ABOUT THIS TASK »
Exactly the lines from the one holding "as [cls [col [v [Hcls [_ [_ Hcell]]]]]]." through the final line of the data are wanted, copied as written.
• • • •
Lemma construction_returns
    (one0 other0 : DataFrame) (on0 : list string) (sub : option (list string))
    (mode : string) (tol : float) (ic : bool) (checked : list string) :
  _check_subset (columns one0) (columns other0) on0
                (Some (subset_or_columns sub one0)) = Ok checked ->
  rectangular one0 = true -> rectangular other0 = true ->
  nodupb on0 = true -> nodupb checked = true ->
  unique_keys (table_keys one0 on0) = true ->
  unique_keys (table_keys other0 on0) = true ->
  (forall i c row1 row2,
     nth_error checked i = Some c ->
     In row1 (data one0) -> In row2 (data other0) ->
     key_eqb (map (cell (columns one0) row1) on0)
             (map (cell (columns other0) row2) on0) = true ->
     cell_pair_returns one0 other0 mode tol ic c row1 row2) ->
  exists st, DataFrameComparator_init one0 other0 on0 sub mode tol ic = Ok st.
Proof.
  intros Hcheck R1 R2 N1 N2 U1 U2 Hcells.
  rewrite (@init_from_compare one0 other0 on0 sub mode tol ic checked
             Hcheck R1 R2 N1 N2).
  destruct (@compare_outcome_gen (prepared one0 on0 checked)
              (prepared other0 on0 checked) checked mode tol ic
              (fun _ => False)) as [[cm Hcm] | [e [[] _]]].
  - rewrite keys_prepared. exact U1.
  - rewrite keys_prepared. exact U2.
  - intros i c r1 r2 Hic H1 H2 Hk. left.
    apply In_prepared in H1. destruct H1 as [row1 [Hrow1 E1]].
    apply In_prepared in H2. destruct H2 as [row2 [Hrow2 E2]].
    subst r1 r2. cbn [fst snd] in *.
    rewrite (@column_prepared one0 on0 checked i c Hic).
    rewrite !(@prepared_cell _ checked _ i c Hic).
    exact (Hcells i c row1 row2 Hic Hrow1 Hrow2 Hk).
  - rewrite Hcm. cbn [bind]. eauto.
Qed.

Lemma cell_returns (one0 other0 : DataFrame) (on0 : list string)
    (sub : option (list string)) (mode : string) (tol : float) (ic : bool)
    (st : DataFrameComparator) (r1 r2 : key * list value) (i : nat) (c : string) :
  DataFrameComparator_init one0 other0 on0 sub mode tol ic = Ok st ->
  In r1 (_one st) -> In r2 (_other st) ->
  key_eqb (fst r1) (fst r2) = true ->
  nth_error (subset st) i = Some c ->
  exists v, cell_verdict mode tol ic (numeric_column (column (_one st) i))
              (nth i (snd r1) VNone) (nth i (snd r2) VNone) = Ok v.
Proof.
  intros Hinit H1 H2 Hk Hic.
  destruct (init_state _ _ _ _ _ _ _ Hinit) as [_ [_ [_ [_ [Hidx _]]]]].
  destruct (init_Ok_inv _ _ _ _ _ _ _ Hinit) as [_ [_ [_ Hc]]].
  destruct (init_fields _ _ _ _ _ _ _ Hinit) as [_ [_ [_ [_ [_ [_ Hcmps]]]]]].
  assert (Hin : In (fst r1) (cmp_index (_comparison st))).
  { rewrite Hidx. apply filter_In. split.
    - unfold keys. apply in_map. exact H1.
    - apply contains_spec. exists (fst r2). split; [ | exact Hk].
      unfold keys. apply in_map. exact H2. }
  destruct (@init_single_rows _ _ _ _ _ _ _ st (fst r1) Hinit Hin) as [[r Hr] [r' Hr']].
  assert (r = r1) by (apply (@single_row_is (_one st) (fst r1)); auto using key_eqb_refl).
  assert (r' = r2) by (apply (@single_row_is (_other st) (fst r1)); auto).
  subst r r'.
  apply In_nth_error in Hin. destruct Hin as [j Hj].
  destruct (@compare_cells_at _ _ _ _ _ _ _ _ _ i j c (fst r1) Hc Hic Hj)
    as [cls [col [v [Hcls [_ [_ Hcell]]]]]].
  rewrite Hcmps, (@prepared_class (_one st) _ i c Hic) in Hcls.
  injection Hcls as Hcls. subst cls.
  rewrite (@compare_cell_rows _ _ mode tol ic _ i (fst r1) r1 r2 Hr Hr') in Hcell.
  rewrite is_number_class_of in Hcell. eauto.
Qed.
• • • •
RESULT OF THE EXERCISE »
    as [cls [col [v [Hcls [_ [_ Hcell]]]]]].
  rewrite Hcmps, (@prepared_class (_one st) _ i c Hic) in Hcls.
  injection Hcls as Hcls. subst cls.
  rewrite (@compare_cell_rows _ _ mode tol ic _ i (fst r1) r1 r2 Hr Hr') in Hcell.
  rewrite is_number_class_of in Hcell. eauto.
Qed.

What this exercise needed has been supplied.